--- Task inputs ---
(** [auto_reply] (lines 185-244).  What has been printed stays printed when
    an exception is caught; reading the key ['details'] of a summary that
    has none raises [KeyError('details')], whose [str] is the quoted
    key. *)
Definition auto_reply (self : GooglePlayReviewsCLI) (max_results : Z) (live : bool)
  : state history -> list line * state history :=
  fun s =>
    match reviews_handler self with
    | None =>
      ([ _print_error (py "Reviews handler not initialized. Please provide package name.") ], s)
    | Some handler =>
      if negb (enable_ai handler) then
        ([ _print_error (py "AI is not enabled. Use --enable-ai flag.") ], s)
      else
        let actually_post := live in
        match auto_reply_to_reviews handler max_results (negb actually_post) s with
        | (Raise e, s') =>
          (announce max_results actually_post
           ++ [ _print_error (py "Failed to auto-reply: " ++ str_exn e) ], s')
        | (Ok results, s') =>
          match details results with
          | None =>
            (announce max_results actually_post ++ counters results
             ++ [ _print_error (py "Failed to auto-reply: " ++ py "'details'") ], s')
          | Some ds =>
            (announce max_results actually_post ++ counters results
             ++ match ds with
                | [] => []
                | _ :: _ =>
                  print (nl ++ py "Details:") :: print (times (py "-") 50)
                  :: map detail_line ds
                end
             ++ (if (0 <? successful results)%nat then
                   [ _print_success (py "Successfully processed "
                                     ++ str_of_int (Z.of_nat (successful results))
                                     ++ py " reviews") ]
                 else []), s')
          end
        end
    end.

End WithRuntime.

End Main.

(** ** What a backend run leaves behind: vocabulary *)

Module BackendAudit.
Import Py Effects BackendAiResponse BackendReviews.

(** The guards of lines 139-154 of [src/backend/reviews.py], negated: the
    review is handed to the generator. *)
Definition open_review (r : review) : bool :=
  negb (hasReply r) && negb (5 <=? rating r)%Z.

(** The number of model calls one backend [generate_response] makes. *)
Definition backend_model_calls (self : AIResponseGenerator) : nat :=
  if has_api_key self then 1 else 0.

(** An entry of the result list with status ['posted']. *)
Definition is_posted (d : detail) : bool := eqb_str (status d) (py "posted").

(** The review and the text of an entry of the handler's history, and of
    an entry of the result list. *)
Definition posted_pair (p : posted_entry) : pystr * pystr :=
  (posted_review_id p, posted_reply_text p).

Definition detail_pair (d : detail) : pystr * pystr :=
  (review_id d, default (py "") (ai_response d)).

End BackendAudit.

(** * Properties *)

(** ** Facts about the string operations *)

Module PyFacts.
Import Py.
---
Task »
In full and without alteration, write out each record.

Output of the task »
(** [auto_reply] (lines 185-244).  What has been printed stays printed when
    an exception is caught; reading the key ['details'] of a summary that
    has none raises [KeyError('details')], whose [str] is the quoted
    key. *)
Definition auto_reply (self : GooglePlayReviewsCLI) (max_results : Z) (live : bool)
  : state history -> list line * state history :=
  fun s =>
    match reviews_handler self with
    | None =>
      ([ _print_error (py "Reviews handler not initialized. Please provide package name.") ], s)
    | Some handler =>
      if negb (enable_ai handler) then
        ([ _print_error (py "AI is not enabled. Use --enable-ai flag.") ], s)
      else
        let actually_post := live in
        match auto_reply_to_reviews handler max_results (negb actually_post) s with
        | (Raise e, s') =>
          (announce max_results actually_post
           ++ [ _print_error (py "Failed to auto-reply: " ++ str_exn e) ], s')
        | (Ok results, s') =>
          match details results with
          | None =>
            (announce max_results actually_post ++ counters results
             ++ [ _print_error (py "Failed to auto-reply: " ++ py "'details'") ], s')
          | Some ds =>
            (announce max_results actually_post ++ counters results
             ++ match ds with
                | [] => []
                | _ :: _ =>
                  print (nl ++ py "Details:") :: print (times (py "-") 50)
                  :: map detail_line ds
                end
             ++ (if (0 <? successful results)%nat then
                   [ _print_success (py "Successfully processed "
                                     ++ str_of_int (Z.of_nat (successful results))
                                     ++ py " reviews") ]
                 else []), s')
          end
        end
    end.

End WithRuntime.

End Main.

(** ** What a backend run leaves behind: vocabulary *)

Module BackendAudit.
Import Py Effects BackendAiResponse BackendReviews.

(** The guards of lines 139-154 of [src/backend/reviews.py], negated: the
    review is handed to the generator. *)
Definition open_review (r : review) : bool :=
  negb (hasReply r) && negb (5 <=? rating r)%Z.

(** The number of model calls one backend [generate_response] makes. *)
Definition backend_model_calls (self : AIResponseGenerator) : nat :=
  if has_api_key self then 1 else 0.

(** An entry of the result list with status ['posted']. *)
Definition is_posted (d : detail) : bool := eqb_str (status d) (py "posted").

(** The review and the text of an entry of the handler's history, and of
    an entry of the result list. *)
Definition posted_pair (p : posted_entry) : pystr * pystr :=
  (posted_review_id p, posted_reply_text p).

Definition detail_pair (d : detail) : pystr * pystr :=
  (review_id d, default (py "") (ai_response d)).

End BackendAudit.

(** * Properties *)

(** ** Facts about the string operations *)

Module PyFacts.
Import Py.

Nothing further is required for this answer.